The sudden failure of the Florida State football program could be attributed, yet to be fair not entirely, to the offensive side of the ball and, even more specifically, to one position: quarterback.  The decade long steady stream of more than adequate quarterback play ended with a resounding “thud,” and to the attentive ear that thud sounded a lot like “rix.”  Chris Rix, who was forced into action as a redshirt freshmen after Seminole great Chris Weinke departed, became the face of FSU’s failures.  He was a super talented kid, with all the drive one could want from a quarterback, but his one spectacular play couldn’t make up for his ten bone-headed decisions.  He was like Brett Favre, but perfectly his opposite.  To the Florida State fan Rix became a curse word (I actually saw a FSU shirt that said, “Rix happens,” with the appropriate vulgarity crossed out).   Most fans thought that once Rix left the dynasty would return; they were wrong. 

Drew Weatherford was up next, and once again, the fans cheered for the back up.  For the first three years of Drew’s career he struggled, and found himself battling to keep his starting position from Xavier Lee.  Lee, however, would fare no better, and the quarterback carousel between Lee and Weatherford, even with the help of newly acquired offensive coordinator Jimbo Fisher, produced equally mediocre results.

Last season Weatherford officially lost his starting position, inaugurating another fresh face to the Florida State quarterback position: Christian Ponder.  Ponder, showed potential during last season’s campaign, but statistically compiled an average year: 14 TDs and 13 INTs.  While the quarterback play was nothing to brag about, there is no denying the offense was improved.  The running game, which spent the majority of this decade at the bottom of the yearly NCAA averages suddenly found new life, and an offense that was once so painful to watch that the military used its game tape as an “enhanced interrogation technique” during the Bush administration looked like it might be on the upswing.  

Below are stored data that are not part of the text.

(** * heif2jpeg: the memory-aware batch converter of [heif2jpeg.cpp]

    A shallow embedding of [src/heif2jpeg.cpp]: the cost estimator, the
    conversion, [process_file], the job queue, the per-thread budget, the
    worker loop and [process_all], then [change_extension], the arguments
    of [main] and [main] itself; together with the properties the
    specification states about the program, and further properties that
    the code shows.

    Conventions.
    - C++ [int] is a [Z] kept in the 32-bit two's complement range by
      [int_wrap]; [size_t] is a [Z] kept in [0, 2^64) by [to_size_t].
      Signed overflow is undefined in C++; the model takes the result the
      target machines produce (wrap-around).
    - [double] values that occur in the estimator are non-negative and
      finite; they are modelled exactly as dyadic numbers [m * 2^e] with a
      53-bit significand and round-to-nearest-even.
    - The file system is a finite map from path strings to nodes; what
      libheif reports for a file is part of the node's content.
    - Console output and the calls that the properties talk about are
      recorded, newest first, in the log of the world.
    - [std::priority_queue] is modelled by its contract, not by a heap.
    - The worker threads interleave at two kinds of steps: taking a job
      under [queue_mutex], and the rest of the loop body.  The counters are
      [std::atomic<int>], so that an increment is one step whatever the
      interleaving; the accesses of [process_file] to the file system are
      taken together with it.
    - [fs::filesystem_error], which the throwing overloads of [fs::exists]
      and [fs::is_regular_file] raise where the status of a path cannot be
      read, ends the process; the definitions of the program come twice,
      first for the case in which every status can be read, then, in
      [Module Throwing], with the exception.  [std::bad_alloc] and
      [std::system_error] (no memory, no thread) are outside the model. *)

From Stdlib Require Import ZArith QArith Qround Lia Ascii String.
From stdpp Require Import gmap strings list fin_maps sorting.

Local Open Scope Z_scope.

(** ** Machine integers *)

Module MachineInt.

Definition INT_MAX : Z := 2147483647.
Definition INT_MIN : Z := -2147483648.
Definition SIZE_MOD : Z := 2 ^ 64.

(** value of an [int] computation whose mathematical result is [z] *)
Definition int_wrap (z : Z) : Z := (z + 2 ^ 31) mod 2 ^ 32 - 2 ^ 31.

Definition int_mul (a b : Z) : Z := int_wrap (a * b).

(** conversion to [size_t], and [size_t] arithmetic *)
Definition to_size_t (z : Z) : Z := z mod SIZE_MOD.

Definition size_add (a b : Z) : Z := to_size_t (a + b).

Definition in_int (z : Z) : Prop := INT_MIN <= z <= INT_MAX.

End MachineInt.
Import MachineInt.

(** ** The [double] values of the estimator *)

Module Double.

(** a non-negative finite double: [mant * 2 ^ expo] *)
Record dbl := mk_dbl { mant : Z; expo : Z }.

(** round the exact value [m * 2^e] (with [0 <= m]) to a 53-bit significand,
    ties to even *)
Definition rne53 (m e : Z) : dbl :=
  let bits := if m =? 0 then 0 else Z.log2 m + 1 in
  if bits <=? 53 then mk_dbl m e
  else
    let sh := bits - 53 in
    let q := Z.shiftr m sh in
    let r := m mod 2 ^ sh in
    let half := 2 ^ (sh - 1) in
    let q' := if (half <? r) || ((r =? half) && Z.odd q) then q + 1 else q in
    mk_dbl q' (e + sh).

(** [static_cast<double>] of a [size_t] *)
Definition of_size_t (n : Z) : dbl := rne53 n 0.

(** [d * 1.5]; 1.5 is [3 * 2^-1] *)
Definition mul_1_5 (d : dbl) : dbl := rne53 (mant d * 3) (expo d - 1).

(** [d / (1024 * 1024)]: a division by a power of two is exact in the range
    of the estimator (no underflow) *)
Definition div_MiB (d : dbl) : dbl := mk_dbl (mant d) (expo d - 20).

(** [std::ceil] followed by [static_cast<size_t>] *)
Definition ceil_to_size_t (d : dbl) : Z :=
  if 0 <=? expo d then to_size_t (mant d * 2 ^ expo d)
  else to_size_t (- ((- mant d) / 2 ^ (- expo d))).

End Double.

(** ** The cost estimator: the arithmetic of [estimate_memory_requirement] *)

(** lines 237-253, from the [int] width and height of the primary image *)
Definition estimate_from_dimensions (width height : Z) : Z :=
  let rgb_memory := to_size_t (int_mul (int_mul width height) 3) in
  let jpeg_memory := to_size_t (int_mul (int_mul width height) 4) in
  let overhead_memory := to_size_t (10 * 1024 * 1024) in
  let sum := size_add (size_add rgb_memory jpeg_memory) overhead_memory in
  Double.ceil_to_size_t
    (Double.div_MiB (Double.mul_1_5 (Double.of_size_t sum))).

(** The formula of the specification, over the rationals. *)
Definition estimate_formula (width height : Z) : Z :=
  Qceiling ((3 # 2)
            * inject_Z (width * height * 3 + width * height * 4
                        + 10 * 1024 * 1024)
            / inject_Z (1024 * 1024))%Q.

(** ** Paths: the parts of [std::filesystem::path] the program uses *)

Module Path.

Local Open Scope string_scope.

(** the suffix after the last occurrence of [c], if [c] occurs *)
Fixpoint after_last (c : ascii) (s : string) : option string :=
  match s with
  | EmptyString => None
  | String a r =>
      match after_last c r with
      | Some t => Some t
      | None => if Ascii.eqb a c then Some r else None
      end
  end.

(** the prefix before the last occurrence of [c], if [c] occurs *)
Fixpoint before_last (c : ascii) (s : string) : option string :=
  match s with
  | EmptyString => None
  | String a r =>
      match before_last c r with
      | Some t => Some (String a t)
      | None => if Ascii.eqb a c then Some EmptyString else None
      end
  end.

Fixpoint strip_trailing_slashes (s : string) : string :=
  match s with
  | EmptyString => EmptyString
  | String a r =>
      let r' := strip_trailing_slashes r in
      if Ascii.eqb a "/" && String.eqb r' "" then EmptyString else String a r'
  end.

(** [path::filename()] *)
Definition filename (p : string) : string :=
  match after_last "/" p with
  | Some f => f
  | None => p
  end.

(** [path::extension()]: the suffix of the file name from its last period;
    empty for ".", ".." and when the only period is the leading one *)
Definition extension (p : string) : string :=
  let f := filename p in
  if String.eqb f ".." then ""
  else match f with
       | EmptyString => ""
       | String _ r =>
           match after_last "." r with
           | Some t => String "." t
           | None => ""
           end
       end.

(** [path::parent_path()] *)
Definition parent_path (p : string) : string :=
  match before_last "/" p with
  | None => ""
  | Some d =>
      let d' := strip_trailing_slashes d in
      if String.eqb d' "" then "/" else d'
  end.

(** [::tolower] in the "C" locale *)
Definition tolower (c : ascii) : ascii :=
  let n := Ascii.N_of_ascii c in
  if ((65 <=? n) && (n <=? 90))%N then Ascii.ascii_of_N (n + 32) else c.

(** [std::transform(ext.begin(), ext.end(), ext.begin(), ::tolower)] *)
Fixpoint lowercase (s : string) : string :=
  match s with
  | EmptyString => EmptyString
  | String a r => String (tolower a) (lowercase r)
  end.

(** [path::stem()]: the file name without its extension *)
Definition stem (p : string) : string :=
  let f := filename p in
  if String.eqb f ".." then f
  else match f with
       | EmptyString => ""
       | String a r =>
           match before_last "." r with
           | Some t => String a t
           | None => f
           end
       end.

Definition ends_with_slash (p : string) : bool :=
  match after_last "/" p with
  | Some EmptyString => true
  | _ => false
  end.

(** [operator/]: an absolute right-hand side replaces the path; otherwise
    it is appended, after a separator unless the path is empty or ends
    with one *)
Definition append (p q : string) : string :=
  match q with
  | String a _ =>
      if Ascii.eqb a "/" then q
      else if String.eqb p "" || ends_with_slash p then String.append p q
      else String.append p (String "/" q)
  | EmptyString =>
      if String.eqb p "" || ends_with_slash p then p
      else String.append p "/"
  end.

End Path.

(** ** Jobs *)

(** [struct ImageJob] *)
Record ImageJob := mk_job {
  input_path : string;
  output_path : string;
  estimated_memory_mb : Z
}.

The Noles are entering into the final season of a forgettable football decade and for that I am glad.  While the first nine years have been a struggle, a new season is about to begin and hope springs eternal.  The team looks improved and it’s possible for the Seminoles to end the decade on a high note.  They’ve built a solid team and ironically the offense may be the strong suit of this year’s team.  By all accounts an ACC championship game appearance isn’t out of the realm of possibility (how the mighty have fallen right?) and who knows, maybe a BCS bowl game birth.  

So the last decade was great, and this one has been disappointing, and the ultimate question still needs an answer.  Does God love me?  Fortunately my religious views have matured over the years and I don’t look for the outcome of FSU games as signals of how God feels about me, but I’ll tell you one thing: if the Noles can put a solid season together and the Florida State—Florida game ends with Tim Tebow in tears I’m pretty sure I’ll have my answer.